──────── RECORDS FOR THIS EXERCISE ────────

Definition net_send_raw (data : list Z) s : Z * net Nic :=
  if negb (if_up s) || negb (if_send s) then (-1, s)
  else let '(r, d) := nic_send data (nic s) in (r, set_nic d s).

(** *** Ethernet *)

Definition eth_send (dst : list Z) (ethertype : Z) (payload : list Z) s : Z * net Nic :=
  if negb (if_up s) || negb (if_send s) then (-1, s)
  else
    let frame_len := 14 + Z.of_nat (length payload) in
    if NET_BUF_SIZE <? frame_len then (-1, s)
    else
      match net_alloc_buf s with
      | (None, s) => (-1, s)
      | (Some i, s) =>
          let data := dst ++ if_mac s ++ le16 (htons ethertype) ++ payload in
          let '(r, d) := nic_send (take (Z.to_nat (u16 frame_len)) data) (nic s) in
          (r, net_free_buf i (set_nic d s))
      end.

(** [eth_receive]: the payload goes to the handler of its type.  A handler
    returns [None] when it writes outside its buffers. *)
Definition eth_receive {S} (ip4_rx arp_rx : list Z -> Z -> S -> option S) (frame : list Z) (len : Z) (st : S) : option S :=
  if len <? 14 then Some st
  else
    let etype := ntohs (get16 frame 12) in
    if etype =? ETH_TYPE_IP4 then ip4_rx (drop 14 frame) (len - 14) st
    else if etype =? ETH_TYPE_ARP then arp_rx (drop 14 frame) (len - 14) st
    else Some st.

(** *** ARP *)

Definition arp_init s : net Nic := set_arp_cache (replicate ARP_CACHE_SIZE arp_zero) s.

Definition arp_matches (ip : Z) (e : arp_entry) : bool := a_valid e && (a_ip e =? ip).

Definition arp_lookup (ip : Z) s : option arp_entry := snd <$> find_slot (arp_matches ip) (arp_cache s).

Definition arp_cache_add (ip : Z) (mac : list Z) s : net Nic :=
  match find_slot (arp_matches ip) (arp_cache s) with
  | Some (i, e) => set_arp_cache (<[i := ArpEntry (a_ip e) mac (a_timestamp e) (a_valid e)]> (arp_cache s)) s
  | None =>
      let i := default 0%nat (find_idx (fun e => negb (a_valid e)) (arp_cache s)) in
      let e := default arp_zero (arp_cache s !! i) in
      set_arp_cache (<[i := ArpEntry ip mac (a_timestamp e) true]> (arp_cache s)) s
  end.

Definition arp_send_request (target_ip : Z) s : net Nic :=
  (eth_send eth_broadcast ETH_TYPE_ARP
     (arp_bytes (Arp (htons 1) (htons 0x0800) 6 4 (htons 1) (if_mac s) (if_ip s) (replicate 6 0) target_ip)) s).2.

Definition arp_send_reply (target_ip : Z) (target_mac : list Z) s : net Nic :=
  (eth_send target_mac ETH_TYPE_ARP
     (arp_bytes (Arp (htons 1) (htons 0x0800) 6 4 (htons 2) (if_mac s) (if_ip s) target_mac target_ip)) s).2.

Definition arp_receive (pkt : list Z) (len : Z) s : net Nic :=
  if len <? 28 then s
  else
    let a := arp_parse pkt in
    if negb (ntohs (htype a) =? 1) || negb (ntohs (ptype a) =? 0x0800) then s
    else
      let s := arp_cache_add (spa a) (sha a) s in
      if (ntohs (oper a) =? 1) && (tpa a =? if_ip s) then arp_send_reply (spa a) (sha a) s else s.

Definition ARP_WAIT : nat := Z.to_nat 100000.

Fixpoint arp_wait (n : nat) (ip : Z) s : option (list Z) * net Nic :=
  match n with
  | O => (None, s)
  | S n =>
      let s := net_pause s in
      match arp_lookup ip s with
      | Some e => (Some (a_mac e), s)
      | None => arp_wait n ip s
      end
  end.

(** The resolved address; [None] is the result -1. *)
Definition arp_resolve (ip : Z) s : option (list Z) * net Nic :=
  if ip =? IP_BROADCAST then (Some eth_broadcast, s)
  else
    match arp_lookup ip s with
    | Some e => (Some (a_mac e), s)
    | None => arp_wait ARP_WAIT ip (arp_send_request ip s)
    end.

Definition arp_announce s : Z * net Nic :=
  eth_send eth_broadcast ETH_TYPE_ARP
    (arp_bytes (Arp (htons 1) (htons 0x0800) 6 4 (htons 2) (if_mac s) (if_ip s) eth_broadcast (if_ip s))) s.

(** *** IPv4 *)

Definition ip4_init s : net Nic := set_ip4_id 1 (set_arp_cache (replicate ARP_CACHE_SIZE arp_zero) s).

(** The header of a packet of [len] payload bytes, its checksum filled in. *)
Definition ip4_header (dst_ip proto : Z) (len : Z) s : ip4_hdr :=
  let h := Ip4 IP4_VERSION_IHL 0 (htons (u16 (20 + len))) (htons (ip4_id s)) 0 IP4_DEFAULT_TTL proto 0
             (if_ip s) dst_ip in
  with_checksum (net_checksum (ip4_bytes h) 20) h.

(** The gateway unless the destination is on the local network. *)
Definition next_hop (dst_ip : Z) s : Z :=
  if negb (dst_ip .& if_netmask s =? if_ip s .& if_netmask s) then if_gateway s else dst_ip.

Definition ip4_send (dst_ip proto : Z) (payload : list Z) s : Z * net Nic :=
  if negb (if_up s) then (-1, s)
  else
    let pkt_len := 20 + Z.of_nat (length payload) in
    if NET_BUF_SIZE - 14 <? pkt_len then (-1, s)
    else
      match net_alloc_buf s with
      | (None, s) => (-1, s)
      | (Some i, s) =>
          let h := ip4_header dst_ip proto (Z.of_nat (length payload)) s in
          let s := set_ip4_id (u16 (ip4_id s + 1)) s in
          match arp_resolve (next_hop dst_ip s) s with
          | (None, s) => (-1, net_free_buf i s)
          | (Some mac, s) =>
              let '(r, s) := eth_send mac ETH_TYPE_IP4 (ip4_bytes h ++ payload) s in
              (r, net_free_buf i s)
          end
      end.

(** The checks of [ip4_receive]: the header, the payload pointer and its
    length when the packet is for this host.  The length is the difference of
    two fields of the packet, as a [size_t]. *)
Definition ip4_accept (pkt : list Z) (len : Z) s : option (ip4_hdr * list Z * Z) :=
  if len <? 20 then None
  else
    let h := ip4_parse pkt in
    let ihl := u8 ((version_ihl h .& 0x0F) * 4) in
    if (ihl <? 20) || (len <? ihl) then None
    else if negb (net_checksum pkt (Z.to_nat ihl) =? 0) then None
    else if negb (ip_dst h =? if_ip s) && negb (ip_dst h =? IP_BROADCAST) then None
    else Some (h, drop (Z.to_nat ihl) pkt, u64 (ntohs (total_len h) - ihl)).

(** *** ICMP *)

Definition icmp_data : list Z := seqZ 0 32.

(** The echo request of [icmp_ping]. *)
Definition icmp_request (seq : Z) : list Z :=
  let pkt c := [ICMP_ECHO_REQUEST; 0] ++ le16 c ++ le16 (htons 0x1234) ++ le16 (htons seq) ++ icmp_data in
  pkt (net_checksum (pkt 0) 40).

Definition icmp_ping (target seq : Z) s : Z * net Nic := ip4_send target PROTO_ICMP (icmp_request seq) s.

(** The reply to an echo request of [len] bytes. *)
Definition icmp_reply (payload : list Z) (len : nat) : list Z :=
  let pkt c := [ICMP_ECHO_REPLY; 0] ++ le16 c ++ drop 4 (mem_take len payload) in
  pkt (net_checksum (pkt 0) len).

(** [None] when the copy of [len] bytes leaves the buffer. *)
Definition icmp_receive (h : ip4_hdr) (payload : list Z) (len : Z) s : option (net Nic) :=
  if len <? 8 then Some s
  else
    let type := get8 payload 0 in
    s ← (if type =? ICMP_ECHO_REQUEST then
           match net_alloc_buf s with
           | (None, s) => Some s
           | (Some i, s) =>
               if NET_BUF_SIZE <? len then None
               else
                 let '(_, s) := ip4_send (ip_src h) PROTO_ICMP (icmp_reply payload (Z.to_nat len)) s in
                 Some (net_free_buf i s)
           end
         else Some s);
    if type =? ICMP_ECHO_REPLY then Some (set_reply_seq (ntohs (get16 payload 6)) s) else Some s.

(** [ip4_receive] and [net_receive] for a state that contains that of the
    network layer; the transport protocols are arguments. *)
Section dispatch.
Context {S : Type} (get : S -> net Nic) (put : net Nic -> S -> S)
  (tcp_rx udp_rx : ip4_hdr -> list Z -> Z -> S -> option S).

Definition ip4_receive (pkt : list Z) (len : Z) (st : S) : option S :=
  match ip4_accept pkt len (get st) with
  | None => Some st
  | Some (h, payload, n) =>
      if protocol h =? PROTO_ICMP then (fun s => put s st) <$> icmp_receive h payload n (get st)
      else if protocol h =? PROTO_TCP then tcp_rx h payload n st
      else if protocol h =? PROTO_UDP then udp_rx h payload n st
      else Some st
  end.

Definition net_receive (frame : list Z) (len : Z) (st : S) : option S :=
  eth_receive ip4_receive (fun pkt len st => Some (put (arp_receive pkt len (get st)) st)) frame len st.
End dispatch.

Definition ip_set_addr (addr : Z) s : net Nic := set_if_ip addr s.
Definition ip_set_gateway (gw : Z) s : net Nic := set_if_gateway gw s.
Definition ip_set_netmask (mask : Z) s : net Nic := set_if_netmask mask s.
Definition ip_get_addr s : Z := if_ip s.
End net.

(** ** Byte order *)

Definition byte (x : Z) : Prop := 0 <= x < 256.

Lemma mod_256 x : byte (x mod 256).
Proof. apply Z.mod_pos_bound. lia. Qed.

────────

YOUR TASK> Output exactly the lines from the one with "Section dispatch." through the final line of the listing above.

YOUR SOLUTION>
Section dispatch.
Context {S : Type} (get : S -> net Nic) (put : net Nic -> S -> S)
  (tcp_rx udp_rx : ip4_hdr -> list Z -> Z -> S -> option S).

Definition ip4_receive (pkt : list Z) (len : Z) (st : S) : option S :=
  match ip4_accept pkt len (get st) with
  | None => Some st
  | Some (h, payload, n) =>
      if protocol h =? PROTO_ICMP then (fun s => put s st) <$> icmp_receive h payload n (get st)
      else if protocol h =? PROTO_TCP then tcp_rx h payload n st
      else if protocol h =? PROTO_UDP then udp_rx h payload n st
      else Some st
  end.

Definition net_receive (frame : list Z) (len : Z) (st : S) : option S :=
  eth_receive ip4_receive (fun pkt len st => Some (put (arp_receive pkt len (get st)) st)) frame len st.
End dispatch.

Definition ip_set_addr (addr : Z) s : net Nic := set_if_ip addr s.
Definition ip_set_gateway (gw : Z) s : net Nic := set_if_gateway gw s.
Definition ip_set_netmask (mask : Z) s : net Nic := set_if_netmask mask s.
Definition ip_get_addr s : Z := if_ip s.
End net.

(** ** Byte order *)

Definition byte (x : Z) : Prop := 0 <= x < 256.

Lemma mod_256 x : byte (x mod 256).
Proof. apply Z.mod_pos_bound. lia. Qed.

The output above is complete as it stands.